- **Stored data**
<<<<

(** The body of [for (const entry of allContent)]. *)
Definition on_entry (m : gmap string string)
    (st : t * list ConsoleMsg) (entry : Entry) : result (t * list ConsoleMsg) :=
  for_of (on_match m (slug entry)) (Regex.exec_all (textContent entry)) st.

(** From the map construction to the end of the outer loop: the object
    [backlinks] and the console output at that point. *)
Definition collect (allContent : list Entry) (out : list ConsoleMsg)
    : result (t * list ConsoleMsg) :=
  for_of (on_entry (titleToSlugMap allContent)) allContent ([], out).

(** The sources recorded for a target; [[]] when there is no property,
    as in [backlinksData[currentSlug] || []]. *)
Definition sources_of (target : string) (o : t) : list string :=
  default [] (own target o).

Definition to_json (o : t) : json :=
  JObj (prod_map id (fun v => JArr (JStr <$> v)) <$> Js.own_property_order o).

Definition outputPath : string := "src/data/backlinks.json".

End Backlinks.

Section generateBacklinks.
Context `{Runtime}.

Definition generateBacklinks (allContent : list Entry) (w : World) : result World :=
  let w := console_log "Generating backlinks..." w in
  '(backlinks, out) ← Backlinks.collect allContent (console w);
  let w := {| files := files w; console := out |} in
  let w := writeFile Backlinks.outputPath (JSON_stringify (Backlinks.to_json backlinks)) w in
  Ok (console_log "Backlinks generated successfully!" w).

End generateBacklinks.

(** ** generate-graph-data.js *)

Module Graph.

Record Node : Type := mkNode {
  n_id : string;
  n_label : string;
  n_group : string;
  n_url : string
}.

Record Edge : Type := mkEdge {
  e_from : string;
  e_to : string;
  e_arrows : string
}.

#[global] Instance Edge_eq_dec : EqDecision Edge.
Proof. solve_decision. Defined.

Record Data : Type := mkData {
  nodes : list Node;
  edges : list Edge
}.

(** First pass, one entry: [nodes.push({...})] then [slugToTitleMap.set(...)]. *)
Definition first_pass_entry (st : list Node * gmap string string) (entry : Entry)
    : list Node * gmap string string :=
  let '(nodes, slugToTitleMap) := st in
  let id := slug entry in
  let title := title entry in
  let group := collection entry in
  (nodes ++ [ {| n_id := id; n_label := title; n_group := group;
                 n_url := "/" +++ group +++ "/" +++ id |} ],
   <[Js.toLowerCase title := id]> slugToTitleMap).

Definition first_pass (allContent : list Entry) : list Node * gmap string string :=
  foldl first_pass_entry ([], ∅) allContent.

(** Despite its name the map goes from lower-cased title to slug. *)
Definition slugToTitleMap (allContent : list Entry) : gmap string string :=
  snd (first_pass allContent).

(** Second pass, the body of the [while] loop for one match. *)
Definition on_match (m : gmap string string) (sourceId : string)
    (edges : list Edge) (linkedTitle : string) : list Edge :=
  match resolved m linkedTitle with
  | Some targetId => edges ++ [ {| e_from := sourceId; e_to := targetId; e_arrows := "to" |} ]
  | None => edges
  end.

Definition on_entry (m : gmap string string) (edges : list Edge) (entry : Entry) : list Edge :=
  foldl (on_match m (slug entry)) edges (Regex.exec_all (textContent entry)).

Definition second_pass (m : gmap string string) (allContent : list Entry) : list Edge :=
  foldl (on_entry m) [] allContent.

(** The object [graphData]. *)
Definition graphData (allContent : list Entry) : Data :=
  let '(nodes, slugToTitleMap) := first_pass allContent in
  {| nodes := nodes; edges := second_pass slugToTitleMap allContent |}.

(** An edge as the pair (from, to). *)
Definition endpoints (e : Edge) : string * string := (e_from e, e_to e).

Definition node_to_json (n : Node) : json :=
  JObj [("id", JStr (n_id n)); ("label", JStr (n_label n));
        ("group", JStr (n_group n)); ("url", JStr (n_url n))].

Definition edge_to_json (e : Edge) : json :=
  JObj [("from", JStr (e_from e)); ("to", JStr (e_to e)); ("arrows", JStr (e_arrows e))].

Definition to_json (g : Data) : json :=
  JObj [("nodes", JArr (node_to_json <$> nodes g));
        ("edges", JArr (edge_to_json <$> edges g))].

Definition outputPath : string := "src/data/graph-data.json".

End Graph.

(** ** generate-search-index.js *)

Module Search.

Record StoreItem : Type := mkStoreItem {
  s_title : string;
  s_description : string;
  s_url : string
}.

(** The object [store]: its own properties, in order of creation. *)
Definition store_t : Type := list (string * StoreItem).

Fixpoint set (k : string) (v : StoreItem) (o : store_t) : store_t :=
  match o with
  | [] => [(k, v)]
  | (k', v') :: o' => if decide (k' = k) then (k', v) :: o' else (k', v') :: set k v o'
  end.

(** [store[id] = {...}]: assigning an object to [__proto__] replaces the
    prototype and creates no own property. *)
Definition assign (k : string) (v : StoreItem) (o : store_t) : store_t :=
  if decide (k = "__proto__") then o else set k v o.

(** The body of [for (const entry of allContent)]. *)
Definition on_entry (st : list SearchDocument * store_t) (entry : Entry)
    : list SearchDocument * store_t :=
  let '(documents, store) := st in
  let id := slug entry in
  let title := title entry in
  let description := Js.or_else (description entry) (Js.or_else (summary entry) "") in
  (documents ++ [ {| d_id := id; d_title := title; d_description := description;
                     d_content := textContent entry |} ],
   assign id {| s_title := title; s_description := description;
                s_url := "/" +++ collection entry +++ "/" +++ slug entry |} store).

>>>>
<<<<

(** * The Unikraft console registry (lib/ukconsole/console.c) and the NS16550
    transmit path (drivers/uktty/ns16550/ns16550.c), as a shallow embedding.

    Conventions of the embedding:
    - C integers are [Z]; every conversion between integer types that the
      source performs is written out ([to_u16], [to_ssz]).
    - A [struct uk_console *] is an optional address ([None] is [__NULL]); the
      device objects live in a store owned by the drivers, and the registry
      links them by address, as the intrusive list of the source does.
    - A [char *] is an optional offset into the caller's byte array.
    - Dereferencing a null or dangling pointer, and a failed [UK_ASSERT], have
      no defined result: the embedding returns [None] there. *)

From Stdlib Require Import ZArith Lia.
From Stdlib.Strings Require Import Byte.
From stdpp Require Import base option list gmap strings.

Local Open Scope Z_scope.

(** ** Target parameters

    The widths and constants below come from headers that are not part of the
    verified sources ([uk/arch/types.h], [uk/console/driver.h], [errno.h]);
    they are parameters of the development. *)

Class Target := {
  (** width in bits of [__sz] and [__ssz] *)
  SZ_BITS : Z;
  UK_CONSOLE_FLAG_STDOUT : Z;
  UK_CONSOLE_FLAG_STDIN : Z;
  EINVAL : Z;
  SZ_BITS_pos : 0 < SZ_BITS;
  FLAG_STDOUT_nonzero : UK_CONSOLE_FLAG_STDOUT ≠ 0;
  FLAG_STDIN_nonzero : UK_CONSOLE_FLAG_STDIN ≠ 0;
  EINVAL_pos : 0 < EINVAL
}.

>>>>
<<<<

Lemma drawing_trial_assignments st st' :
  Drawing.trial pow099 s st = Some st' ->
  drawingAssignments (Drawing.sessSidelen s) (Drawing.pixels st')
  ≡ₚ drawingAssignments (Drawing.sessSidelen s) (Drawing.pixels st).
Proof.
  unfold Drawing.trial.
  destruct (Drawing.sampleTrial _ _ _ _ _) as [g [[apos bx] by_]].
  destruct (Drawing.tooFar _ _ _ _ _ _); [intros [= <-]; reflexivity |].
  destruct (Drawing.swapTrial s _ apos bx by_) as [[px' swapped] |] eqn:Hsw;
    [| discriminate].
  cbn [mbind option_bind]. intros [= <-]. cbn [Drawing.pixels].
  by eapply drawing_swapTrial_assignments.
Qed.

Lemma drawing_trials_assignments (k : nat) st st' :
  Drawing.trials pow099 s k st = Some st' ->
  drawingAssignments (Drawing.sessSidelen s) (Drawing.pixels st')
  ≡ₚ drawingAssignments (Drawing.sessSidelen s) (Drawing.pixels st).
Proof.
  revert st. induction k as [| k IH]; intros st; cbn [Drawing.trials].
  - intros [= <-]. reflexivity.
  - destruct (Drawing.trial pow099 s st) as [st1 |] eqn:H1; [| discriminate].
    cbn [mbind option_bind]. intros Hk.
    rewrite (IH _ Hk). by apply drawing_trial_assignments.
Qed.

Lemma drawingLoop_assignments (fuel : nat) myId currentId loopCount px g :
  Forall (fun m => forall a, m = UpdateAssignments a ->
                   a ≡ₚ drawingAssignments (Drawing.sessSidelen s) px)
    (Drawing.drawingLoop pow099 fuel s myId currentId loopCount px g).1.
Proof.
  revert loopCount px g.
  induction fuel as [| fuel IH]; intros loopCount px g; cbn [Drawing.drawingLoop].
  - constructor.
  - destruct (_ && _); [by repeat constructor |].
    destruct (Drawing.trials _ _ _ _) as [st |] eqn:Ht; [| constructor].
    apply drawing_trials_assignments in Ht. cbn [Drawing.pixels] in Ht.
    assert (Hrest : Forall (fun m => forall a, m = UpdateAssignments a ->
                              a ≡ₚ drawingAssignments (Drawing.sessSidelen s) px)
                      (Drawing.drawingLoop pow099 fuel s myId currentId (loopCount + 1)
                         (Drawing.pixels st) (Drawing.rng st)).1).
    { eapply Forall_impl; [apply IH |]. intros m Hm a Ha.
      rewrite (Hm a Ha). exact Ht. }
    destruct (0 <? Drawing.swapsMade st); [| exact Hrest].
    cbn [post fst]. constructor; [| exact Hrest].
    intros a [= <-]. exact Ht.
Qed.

>>>>

- **Problem statement**
Your answer must be a single number: the count of lines in the records above that contain "drivers".

- **Finished exercise**
2